In 2012 I wrote a blog post that became really popular: Installing VMware tools on Centos 6 via yum. Few years forward, and today the preferred tools, even recommended from VMware itself over their own tools installable from vSphere, are the open sourced ones available natively in many linux package managers. They are definitely easier to maintain and update, since they are published via the different package managers of the main Linux distributions.
So, some may think to switch from one version to this one for their existing virtual machines. That’s what I’ve done in some of my virtual machines, and here is the process.
First, you need to remove the previous tools. If you installed the version available via vSphere, to remove them you simply run:
/usr/bin/vmware-uninstall-tools.pl
Follow the on-screen instructions to complete the uninstall, and reboot the virtual machine.

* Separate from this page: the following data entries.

Lemma fixup_lookup idx i :
  l !! idx = Some i → ∃ v, is_i 32 v ∧ l' !! idx = Some (set_jump_offset v i).
Proof.
  intros E. destruct (Forall2_lookup_l _ _ _ _ _ (fixup_moved l Hrange) E) as (i' & E' & v & Hv & ->).
  by exists v.
Qed.

Context (Hbytes : Z.of_nat (length (program_bytes l')) < 2 ^ 31) (Hsettled : settled l = true).

Lemma settled_distance idx i off :
  l !! idx = Some i → jump_offset i = Some off →
  l' !! idx = Some (set_jump_offset (distance l' idx (Z.to_nat (Z.of_nat idx + off))) i).
Proof.
  intros Hi Hj. destruct (fixup_lookup idx i Hi) as (v & Hv & E). pose proof (Hin idx i off Hi Hj) as Ht.
  assert (Hj' : jump_offset (set_jump_offset v i) = Some v) by by rewrite jump_offset_set, Hj.
  unfold settled, fixup_pass in Hsettled. cbn [snd] in Hsettled. apply negb_true_iff in Hsettled.
  apply (existsb_lookup _ _ idx (fixup_instr (byte_offsets 0 l') (mjoin (jump_targets l !! idx)) idx
    (set_jump_offset v i))) in Hsettled;
    [|rewrite list_lookup_imap; change (fixup_jump_offsets l) with l'; by rewrite E].
  rewrite (jump_targets_lookup l idx i off) in Hsettled by done.
  rewrite <- (Z2Nat.id (Z.of_nat idx + off)) in Hsettled by lia.
  rewrite (fixup_instr_distance l' _ idx _ v) in Hsettled by (done || (rewrite fixup_length; lia)).
  rewrite E. destruct (Z.eqb_spec v (distance l' idx (Z.to_nat (Z.of_nat idx + off)))) as [<-|];
    [done|discriminate Hsettled].
Qed.
End settled.

(** Decoding at the position of an instruction. *)
Lemma decode_at with_capacity l k i :
  capacity_ok with_capacity (program_bytes l) → instruction_ok i = true → l !! k = Some i →
  decode_instruction (program_bytes l) with_capacity (position l k) = (Ok i, position l (S k)).
Proof.
  intros Hcap Hok E. pose proof (instruction_reads with_capacity _ i Hcap Hok) as R.
  assert (P : program_bytes l = program_bytes (take k l) ++ instruction_bytes i ++ program_bytes (drop (S k) l)).
  { rewrite <- (take_drop_middle _ _ _ E) at 1. by rewrite program_bytes_app. }
  unfold position at 1. rewrite (R _ _ P), (position_S _ _ _ E), instruction_size_bytes. done.
Qed.

Lemma ok_in_range l : forallb instruction_ok l = true → offsets_in_range l.
Proof.
  intros H i off Hi Hj. apply i_ok_is, (jump_offset_ok i); [|done]. by apply (forallb_elem _ l).
Qed.

Lemma fixup_ok l : forallb instruction_ok l = true → forallb instruction_ok (fixup_jump_offsets l) = true.
Proof.
  intros H. pose proof (fixup_moved l (ok_in_range l H)) as Hm. clear -H Hm.
  induction Hm as [|i i' l l' (v & Hv & ->) Hm IH]; [done|]. cbn [forallb] in *.
  apply andb_split in H as [Hi H]. by rewrite set_jump_offset_ok, IH by (done || by apply i_ok_is).
Qed.

(** C7. Once the passes have settled, the encoded program decodes to the program, up
    to the offsets, and every jump lands where it meant to: at the byte that its
    new offset reaches from its own end, the decoder finds the instruction that
    the old offset counted to, or the end of the program.  The instructions are
    encodable, the old offsets stay in the program, and program and bytes are
    below 2^31; the cases of a switch are not converted by the code and are not
    among the jumps. *)
Theorem fixup_lands (with_capacity : Z → bool) (l : list Instruction.t) :
  forallb instruction_ok l = true → targets_inside l → Z.of_nat (length l) < 2 ^ 31 →
  settled l = true →
  let '(out, n) := encode_instructions_with_fixup l [] in
  Z.of_nat n < 2 ^ 31 →
  (∀ k : nat, (k ≤ length out)%nat → with_capacity (Z.of_nat k) = true) →
  ∃ l', decode_instructions out with_capacity = Ok l' ∧ length l' = length l ∧
  ∀ idx i, l !! idx = Some i →
    match jump_offset i with
    | None => l' !! idx = Some i
    | Some off => ∃ (byte_offset : Z) (next : nat),
        let target := Z.to_nat (Z.of_nat next + byte_offset) in
        l' !! idx = Some (set_jump_offset byte_offset i) ∧
        (decode_instruction out with_capacity (length (program_bytes (take idx l')))) =
          (Ok (set_jump_offset byte_offset i), next) ∧
        0 ≤ Z.of_nat next + byte_offset ∧
        match l' !! Z.to_nat (Z.of_nat idx + off) with
        | Some j => (decode_instruction out with_capacity target).1 = Ok j
        | None => target = length out
        end
    end.
Proof.
  intros Hok Hin Hn Hs. unfold encode_instructions_with_fixup. rewrite encode_program_bytes. cbn [app].
  intros Hb Hcap. set (l' := fixup_jump_offsets l) in *. exists l'.
  pose proof (fixup_ok l Hok) as Hok'. pose proof (ok_in_range l Hok) as Hr.
  assert (Hd : ∀ k j, l' !! k = Some j →
    decode_instruction (program_bytes l') with_capacity (position l' k) = (Ok j, position l' (S k))).
  { intros k j E. apply decode_at; [done| |done]. apply (forallb_elem _ l'); [done|].
    by apply list_elem_of_lookup_2 in E. }
  split_and!.
  - pose proof (instructions_roundtrip with_capacity l' Hok') as R. rewrite encode_program_bytes in R.
    by apply R.
  - by apply fixup_length.
  - intros idx i Hi. destruct (jump_offset i) as [off|] eqn:Hj.
    + pose proof (settled_distance l Hin Hr Hn Hb Hs idx i off Hi Hj) as E. fold l' in E.
      set (t := Z.to_nat (Z.of_nat idx + off)) in *. exists (distance l' idx t), (position l' (S idx)).
      assert (Ht : Z.of_nat (position l' (S idx)) + distance l' idx t = Z.of_nat (position l' t))
        by (unfold distance; lia).
      rewrite Ht, Nat2Z.id. split_and!; [done|by apply Hd|lia|].
      destruct (l' !! t) as [j|] eqn:Ej; [by rewrite (Hd t j Ej)|].
      apply lookup_ge_None_1 in Ej. by rewrite position_all.
    + destruct (fixup_lookup l Hr idx i Hi) as (v & _ & E). fold l' in E. by rewrite set_jump_offset_other in E.
Qed.

(** A loop: a jump out of it, a conditional jump back and a handler. *)
Definition sample_loop : list Instruction.t :=
  [Instruction.TryBegin 5; Instruction.JmpNot 200 4; Instruction.LoadI 3 1000; Instruction.Nop;
   Instruction.JmpCmp CompareOp.Lt 1 2 (-2); Instruction.Jmp (-5)].

Lemma targets_inside_list l :
  forallb (λ p : nat * Instruction.t, match jump_offset p.2 with
    | Some off => (0 <=? Z.of_nat p.1 + off) && (Z.of_nat p.1 + off <=? Z.of_nat (length l))
    | None => true end) (imap pair l) = true → targets_inside l.
Proof.
  intros H idx i off Hi Hj. apply (forallb_elem _ _ (idx, i)) in H.
  - cbn [fst snd] in H. rewrite Hj in H. lia.
  - apply list_elem_of_lookup. exists idx. by rewrite list_lookup_imap, Hi.
Qed.

Lemma fixup_lands_witness :
  let out := (encode_instructions_with_fixup sample_loop []).1 in
  settled sample_loop = true ∧
  ∃ l', decode_instructions out (λ _, true) = Ok l' ∧ length l' = length sample_loop ∧
    ∃ (byte_offset : Z) (next : nat),
      l' !! 4%nat = Some (Instruction.JmpCmp CompareOp.Lt 1 2 byte_offset) ∧
      (decode_instruction out (λ _, true) (Z.to_nat (Z.of_nat next + byte_offset))).1 =
        Ok (Instruction.LoadI 3 1000).
Proof.
  intros out. split; [by vm_compute|].
  destruct (fixup_lands (λ _, true) sample_loop eq_refl
    ltac:(by apply targets_inside_list; vm_compute) ltac:(by vm_compute) ltac:(by vm_compute)
    ltac:(by vm_compute) ltac:(done)) as (l' & Hd & Hl & H).
  exists l'. split; [exact Hd|]. split; [exact Hl|].
  destruct (H 4%nat _ eq_refl) as (b & next & E & _ & _ & Ht). exists b, next. split; [exact E|].
  pose proof (H 2%nat _ eq_refl) as H2. cbn [jump_offset] in H2.
  change (Z.to_nat (Z.of_nat 4 + -2)) with 2%nat in Ht. rewrite H2 in Ht. exact Ht.
Defined.

(** ** The way back *)

Lemma byte_to_idx_position l k :
  (k ≤ length l)%nat → Z.of_nat (length l) < 2 ^ 31 →
  byte_to_idx (byte_offsets 0 l) (Z.of_nat (position l k)) = Some (Z.of_nat k).
Proof.
  intros Hk Hn. unfold byte_to_idx. rewrite (proj2 (Z.ltb_ge _ _)), Nat2Z.id by lia.
  rewrite byte_offsets_find by done. cbn [fmap option_fmap option_map fst]. f_equal.
  apply to_signed_small; [lia|]. change (2 ^ (32 - 1)) with (2 ^ 31). lia.
Qed.

(** The conversion of freshly decoded code undoes the fixup: it gives back the
    program with the instruction-level offsets. *)
Theorem fixup_inverse (l : list Instruction.t) :
  offsets_in_range l → targets_inside l → Z.of_nat (length l) < 2 ^ 31 →
  Z.of_nat (length (program_bytes (fixup_jump_offsets l))) < 2 ^ 31 → settled l = true →
  jump_offsets_to_instr_indices (fixup_jump_offsets l) = l.
Proof.
  intros Hr Hin Hn Hb Hs. pose proof (fixup_length l Hr) as Hlen.
  assert (E : imap (convert (byte_offsets 0 (fixup_jump_offsets l))) (fixup_jump_offsets l) = l).
  { apply list_eq. intros idx. rewrite list_lookup_imap. destruct (l !! idx) as [i|] eqn:Hi.
    - destruct (jump_offset i) as [off|] eqn:Hj.
      + pose proof (settled_distance l Hin Hr Hn Hb Hs idx i off Hi Hj) as Hl. rewrite Hl.
        cbn [fmap option_fmap option_map]. f_equal. set (t := Z.to_nat (Z.of_nat idx + off)) in *.
        pose proof (Hin idx i off Hi Hj) as Ht. pose proof (lookup_lt_Some _ _ _ Hi) as Hidx.
        unfold convert. rewrite jump_offset_set, Hj. cbn [fmap option_fmap option_map].
        rewrite byte_offsets_lookup by lia. cbn [default from_option id Nat.add].
        rewrite <- (position_S _ _ _ Hl). unfold distance.
        rewrite Z.add_sub_assoc, Z.add_simpl_l, byte_to_idx_position by lia.
        rewrite !set_jump_offset_twice. unfold sub_i32. change (2 ^ 31) with (2 ^ (32 - 1)) in Hn.
        rewrite (to_signed_small 32 (Z.of_nat idx)) by lia. subst t. rewrite Z2Nat.id by lia.
        rewrite Z.add_simpl_l, to_signed_id; [by apply set_jump_offset_same|done|].
        apply (Hr i); [by eapply list_elem_of_lookup_2|done].
      + destruct (fixup_lookup l Hr idx i Hi) as (v & _ & Hl). rewrite Hl, set_jump_offset_other by done.
        cbn [fmap option_fmap option_map]. f_equal. unfold convert. by rewrite Hj.
    - rewrite (lookup_ge_None_2 (fixup_jump_offsets l)); [done|]. rewrite Hlen. by apply lookup_ge_None. }
  unfold jump_offsets_to_instr_indices. destruct (is_empty _) eqn:Ee; [|exact E].
  destruct (fixup_jump_offsets l); [|discriminate Ee]. exact E.
Qed.

Lemma fixup_inverse_witness :
  settled sample_loop = true ∧
  jump_offsets_to_instr_indices (fixup_jump_offsets sample_loop) = sample_loop.
Proof.
  split; [by vm_compute|]. apply (fixup_inverse sample_loop).
  - by apply ok_in_range.
  - by apply targets_inside_list; vm_compute.
  - by vm_compute.
  - by vm_compute.
  - by vm_compute.
Defined.

(** ** Short jumps *)

(** Every jump counts, in instructions and in bytes, to a distance that one byte
    encodes. *)
Definition short_jumps (l : list Instruction.t) : Prop :=
  ∀ idx i off, l !! idx = Some i → jump_offset i = Some off →
    -64 ≤ off < 64 ∧ -64 ≤ distance l idx (Z.to_nat (Z.of_nat idx + off)) < 64.

Lemma zigzag_short v : -64 ≤ v < 64 → length (varint_bytes (zigzag v)) = 1%nat.
Proof.
  intros Hv. assert (E : forallb (λ v, (length (varint_bytes (zigzag v)) =? 1)%nat) (seqZ (-64) 128) = true)
    by by vm_compute.
  apply Nat.eqb_eq. rewrite forallb_forall in E. apply E, list_elem_of_In, elem_of_seqZ. lia.
Qed.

If instead you followed my previous post and you were using the tools published via VMware repo, to remove them you run:
yum remove vmware-tools-esx-nox
and you should also remove the VMware repo:
rm -f /etc/yum.repos.d/vmware.repo
There’s no need to download epel-release files any more like you may find in other guides. open-vm-tools are now in the CentOS extras repo so you can just run:
yum --enablerepo=extras install epel-release
Extras repo is enabled by default but the –enablerepo caters for those that have disabled it.